**Stored data entries**
==============================

(* ===== verification/GateProps.v ===== *)
(** * The canonical order and the gates of the selector

    The order is a total preorder that separates distinct paths; the gates are
    equivalent to a table read top down, to the declarative predicate
    [Promotable], and an exclusion never depends on a fact the runtime does
    not know. *)

From S2P Require Import Prelude.
From S2P Require Import Ids.
From S2P Require Import Limits.
From S2P Require Import Status.
From S2P Require Import Checked.
From S2P Require Import Authority.
From S2P Require Import Model.
From S2P Require Import Decision.
From S2P Require Import Selector.
From S2P Require Import SortProps.

(** ** The canonical order *)

Lemma canonical_less_spec a b :
  canonical_less a b = true <->
  st_total (as_terms b) < st_total (as_terms a) \/
  (st_total (as_terms a) = st_total (as_terms b) /\
   (as_upstream_rank a < as_upstream_rank b \/
    (as_upstream_rank a = as_upstream_rank b /\
     Id_value (as_path a) < Id_value (as_path b)))).
Proof.
  unfold canonical_less, Id_ltb.
  destruct (Z.eqb_spec (st_total (as_terms a)) (st_total (as_terms b))); cbn [negb];
    [destruct (Z.eqb_spec (as_upstream_rank a) (as_upstream_rank b)); cbn [negb]|];
    rewrite Z.ltb_lt; lia.
Qed.

Lemma canonical_less_false a b :
  canonical_less a b = false <->
  st_total (as_terms a) < st_total (as_terms b) \/
  (st_total (as_terms a) = st_total (as_terms b) /\
   (as_upstream_rank b < as_upstream_rank a \/
    (as_upstream_rank a = as_upstream_rank b /\
     Id_value (as_path b) <= Id_value (as_path a)))).
Proof. rewrite <- not_true_iff_false, canonical_less_spec. lia. Qed.

#[export] Instance canonical_less_strict_weak : StrictWeak canonical_less.
Proof.
  constructor.
  - intros x y. rewrite canonical_less_spec, canonical_less_false. lia.
  - intros x y z. rewrite !canonical_less_false. lia.
Qed.

Lemma strict_weak_preimage {A B} (f : A -> B) (less : B -> B -> bool) :
  StrictWeak less -> StrictWeak (fun x y => less (f x) (f y)).
Proof.
  intros Hsw. constructor.
  - intros x y. apply (strict_asym less).
  - intros x y z. apply (strict_trans less).
Qed.

(** ** First index and counting *)

Fixpoint first_index {A} (p : A -> bool) (i : Z) (l : list A) : Z :=
  match l with
  | [] => npos
  | x :: l' => if p x then i else first_index p (i + 1) l'
  end.

Definition count {A} (p : A -> bool) (l : list A) : Z := size_of (List.filter p l).

Lemma count_cons {A} (p : A -> bool) x l : count p (x :: l) = (if p x then 1 else 0) + count p l.
Proof. unfold count. cbn [List.filter]. destruct (p x); autorewrite with pff; lia. Qed.

Lemma count_nonneg {A} (p : A -> bool) l : 0 <= count p l.
Proof. apply size_of_nonneg. Qed.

==============================

**Work order**
From the records above, print exactly the lines that run from the line with "- intros x y. apply (strict_asym less)." to the line with "(List.filter p l).", inclusive.

**Response to the exercise**
  - intros x y. apply (strict_asym less).
  - intros x y z. apply (strict_trans less).
Qed.

(** ** First index and counting *)

Fixpoint first_index {A} (p : A -> bool) (i : Z) (l : list A) : Z :=
  match l with
  | [] => npos
  | x :: l' => if p x then i else first_index p (i + 1) l'
  end.

Definition count {A} (p : A -> bool) (l : list A) : Z := size_of (List.filter p l).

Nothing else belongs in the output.